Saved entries
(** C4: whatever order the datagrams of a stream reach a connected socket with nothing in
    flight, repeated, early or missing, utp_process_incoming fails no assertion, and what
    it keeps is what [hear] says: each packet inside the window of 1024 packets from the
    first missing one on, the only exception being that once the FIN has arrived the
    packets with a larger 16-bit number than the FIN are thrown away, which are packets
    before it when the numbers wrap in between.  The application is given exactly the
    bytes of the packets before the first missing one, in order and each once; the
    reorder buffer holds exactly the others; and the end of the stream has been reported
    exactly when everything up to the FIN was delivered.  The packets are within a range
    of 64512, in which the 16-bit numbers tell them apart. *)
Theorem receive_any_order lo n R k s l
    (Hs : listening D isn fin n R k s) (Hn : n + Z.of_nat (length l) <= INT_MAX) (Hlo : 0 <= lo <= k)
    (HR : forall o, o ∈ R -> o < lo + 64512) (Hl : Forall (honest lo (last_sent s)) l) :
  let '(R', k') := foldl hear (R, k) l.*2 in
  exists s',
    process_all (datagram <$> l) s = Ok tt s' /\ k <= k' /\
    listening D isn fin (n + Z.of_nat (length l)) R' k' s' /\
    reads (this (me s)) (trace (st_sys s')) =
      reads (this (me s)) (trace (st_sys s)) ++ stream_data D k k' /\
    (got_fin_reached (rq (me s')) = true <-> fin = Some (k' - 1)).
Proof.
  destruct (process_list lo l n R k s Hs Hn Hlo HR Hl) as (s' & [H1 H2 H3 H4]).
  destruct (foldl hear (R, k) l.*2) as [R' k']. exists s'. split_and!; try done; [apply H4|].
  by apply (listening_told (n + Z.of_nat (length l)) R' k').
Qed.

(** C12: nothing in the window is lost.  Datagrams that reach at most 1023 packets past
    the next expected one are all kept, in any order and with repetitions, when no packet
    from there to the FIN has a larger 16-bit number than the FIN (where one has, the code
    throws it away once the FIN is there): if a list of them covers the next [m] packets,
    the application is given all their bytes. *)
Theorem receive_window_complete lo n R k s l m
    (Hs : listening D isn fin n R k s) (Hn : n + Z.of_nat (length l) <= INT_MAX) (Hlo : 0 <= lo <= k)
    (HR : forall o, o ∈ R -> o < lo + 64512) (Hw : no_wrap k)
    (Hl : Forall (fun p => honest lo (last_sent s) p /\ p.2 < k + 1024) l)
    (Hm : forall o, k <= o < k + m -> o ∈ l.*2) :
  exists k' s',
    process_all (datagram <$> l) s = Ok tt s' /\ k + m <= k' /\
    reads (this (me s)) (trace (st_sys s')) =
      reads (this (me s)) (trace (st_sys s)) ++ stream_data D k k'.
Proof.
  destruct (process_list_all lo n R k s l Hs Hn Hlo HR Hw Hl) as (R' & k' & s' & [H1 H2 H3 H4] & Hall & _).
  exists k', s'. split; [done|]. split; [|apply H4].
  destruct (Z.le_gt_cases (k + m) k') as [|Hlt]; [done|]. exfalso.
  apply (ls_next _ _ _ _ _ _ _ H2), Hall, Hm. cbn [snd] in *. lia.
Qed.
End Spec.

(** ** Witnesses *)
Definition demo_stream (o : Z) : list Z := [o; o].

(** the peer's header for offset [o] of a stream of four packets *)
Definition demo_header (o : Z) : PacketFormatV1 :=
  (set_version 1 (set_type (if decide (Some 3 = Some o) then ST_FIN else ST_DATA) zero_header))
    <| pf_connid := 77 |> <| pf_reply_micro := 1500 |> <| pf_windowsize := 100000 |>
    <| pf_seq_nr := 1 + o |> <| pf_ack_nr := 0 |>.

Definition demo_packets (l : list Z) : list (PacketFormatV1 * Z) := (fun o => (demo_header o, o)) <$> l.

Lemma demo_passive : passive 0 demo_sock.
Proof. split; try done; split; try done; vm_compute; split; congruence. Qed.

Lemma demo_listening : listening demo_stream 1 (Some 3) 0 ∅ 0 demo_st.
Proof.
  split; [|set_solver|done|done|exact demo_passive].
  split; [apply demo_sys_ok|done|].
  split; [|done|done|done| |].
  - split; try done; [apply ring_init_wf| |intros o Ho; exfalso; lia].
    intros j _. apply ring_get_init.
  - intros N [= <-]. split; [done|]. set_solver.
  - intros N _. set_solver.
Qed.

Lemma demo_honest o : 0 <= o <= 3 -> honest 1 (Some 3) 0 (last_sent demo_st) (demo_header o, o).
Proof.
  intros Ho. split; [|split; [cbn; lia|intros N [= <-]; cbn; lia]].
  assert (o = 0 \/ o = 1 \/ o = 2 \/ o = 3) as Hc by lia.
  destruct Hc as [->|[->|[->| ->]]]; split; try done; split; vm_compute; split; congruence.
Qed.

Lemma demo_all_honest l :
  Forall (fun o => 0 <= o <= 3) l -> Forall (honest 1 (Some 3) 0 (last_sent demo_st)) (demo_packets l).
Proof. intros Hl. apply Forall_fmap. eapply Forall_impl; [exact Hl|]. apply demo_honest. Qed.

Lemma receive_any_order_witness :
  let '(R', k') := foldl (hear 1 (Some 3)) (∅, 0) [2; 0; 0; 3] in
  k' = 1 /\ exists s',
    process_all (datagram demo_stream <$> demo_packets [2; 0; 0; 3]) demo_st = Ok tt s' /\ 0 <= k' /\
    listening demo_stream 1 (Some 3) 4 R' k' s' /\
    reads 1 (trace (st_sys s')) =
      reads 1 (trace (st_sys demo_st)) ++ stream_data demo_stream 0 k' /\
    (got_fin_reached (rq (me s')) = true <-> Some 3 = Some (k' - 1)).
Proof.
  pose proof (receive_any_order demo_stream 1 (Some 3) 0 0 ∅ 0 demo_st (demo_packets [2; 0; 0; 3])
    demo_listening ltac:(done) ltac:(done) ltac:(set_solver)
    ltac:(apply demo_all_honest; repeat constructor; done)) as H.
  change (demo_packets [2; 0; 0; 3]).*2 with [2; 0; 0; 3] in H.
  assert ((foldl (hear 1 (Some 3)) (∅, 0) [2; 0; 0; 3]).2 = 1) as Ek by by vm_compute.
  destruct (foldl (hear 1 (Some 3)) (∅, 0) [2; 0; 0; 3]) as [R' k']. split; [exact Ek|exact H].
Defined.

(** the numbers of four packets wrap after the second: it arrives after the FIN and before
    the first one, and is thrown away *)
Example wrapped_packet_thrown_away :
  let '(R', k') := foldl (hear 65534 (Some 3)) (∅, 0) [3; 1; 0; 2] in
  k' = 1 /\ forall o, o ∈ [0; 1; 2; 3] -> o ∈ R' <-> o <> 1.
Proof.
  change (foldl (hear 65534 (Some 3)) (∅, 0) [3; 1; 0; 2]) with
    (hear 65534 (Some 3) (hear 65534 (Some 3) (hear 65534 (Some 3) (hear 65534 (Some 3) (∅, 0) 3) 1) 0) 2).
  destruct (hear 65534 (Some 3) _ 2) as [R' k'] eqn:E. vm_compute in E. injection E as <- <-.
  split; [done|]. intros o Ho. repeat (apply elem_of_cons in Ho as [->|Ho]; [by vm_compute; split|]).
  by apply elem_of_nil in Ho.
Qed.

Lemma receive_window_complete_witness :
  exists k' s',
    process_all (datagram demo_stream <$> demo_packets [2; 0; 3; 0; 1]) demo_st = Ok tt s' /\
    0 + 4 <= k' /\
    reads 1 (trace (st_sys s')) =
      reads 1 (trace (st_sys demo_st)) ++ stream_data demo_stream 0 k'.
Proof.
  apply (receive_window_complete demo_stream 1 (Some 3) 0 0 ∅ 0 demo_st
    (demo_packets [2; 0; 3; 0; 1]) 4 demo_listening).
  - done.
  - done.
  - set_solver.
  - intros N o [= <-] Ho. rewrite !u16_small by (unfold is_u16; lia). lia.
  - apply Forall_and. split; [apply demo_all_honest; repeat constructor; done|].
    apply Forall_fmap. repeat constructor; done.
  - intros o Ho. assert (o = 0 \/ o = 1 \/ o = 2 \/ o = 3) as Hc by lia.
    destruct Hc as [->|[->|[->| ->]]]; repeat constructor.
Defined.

=== Directions for this task ===
Repeat, word for word, the lines from the start of the records to the line that contains "(** C12: nothing", both of them included, and no others.

=== Output ===
(** C4: whatever order the datagrams of a stream reach a connected socket with nothing in
    flight, repeated, early or missing, utp_process_incoming fails no assertion, and what
    it keeps is what [hear] says: each packet inside the window of 1024 packets from the
    first missing one on, the only exception being that once the FIN has arrived the
    packets with a larger 16-bit number than the FIN are thrown away, which are packets
    before it when the numbers wrap in between.  The application is given exactly the
    bytes of the packets before the first missing one, in order and each once; the
    reorder buffer holds exactly the others; and the end of the stream has been reported
    exactly when everything up to the FIN was delivered.  The packets are within a range
    of 64512, in which the 16-bit numbers tell them apart. *)
Theorem receive_any_order lo n R k s l
    (Hs : listening D isn fin n R k s) (Hn : n + Z.of_nat (length l) <= INT_MAX) (Hlo : 0 <= lo <= k)
    (HR : forall o, o ∈ R -> o < lo + 64512) (Hl : Forall (honest lo (last_sent s)) l) :
  let '(R', k') := foldl hear (R, k) l.*2 in
  exists s',
    process_all (datagram <$> l) s = Ok tt s' /\ k <= k' /\
    listening D isn fin (n + Z.of_nat (length l)) R' k' s' /\
    reads (this (me s)) (trace (st_sys s')) =
      reads (this (me s)) (trace (st_sys s)) ++ stream_data D k k' /\
    (got_fin_reached (rq (me s')) = true <-> fin = Some (k' - 1)).
Proof.
  destruct (process_list lo l n R k s Hs Hn Hlo HR Hl) as (s' & [H1 H2 H3 H4]).
  destruct (foldl hear (R, k) l.*2) as [R' k']. exists s'. split_and!; try done; [apply H4|].
  by apply (listening_told (n + Z.of_nat (length l)) R' k').
Qed.

(** C12: nothing in the window is lost.  Datagrams that reach at most 1023 packets past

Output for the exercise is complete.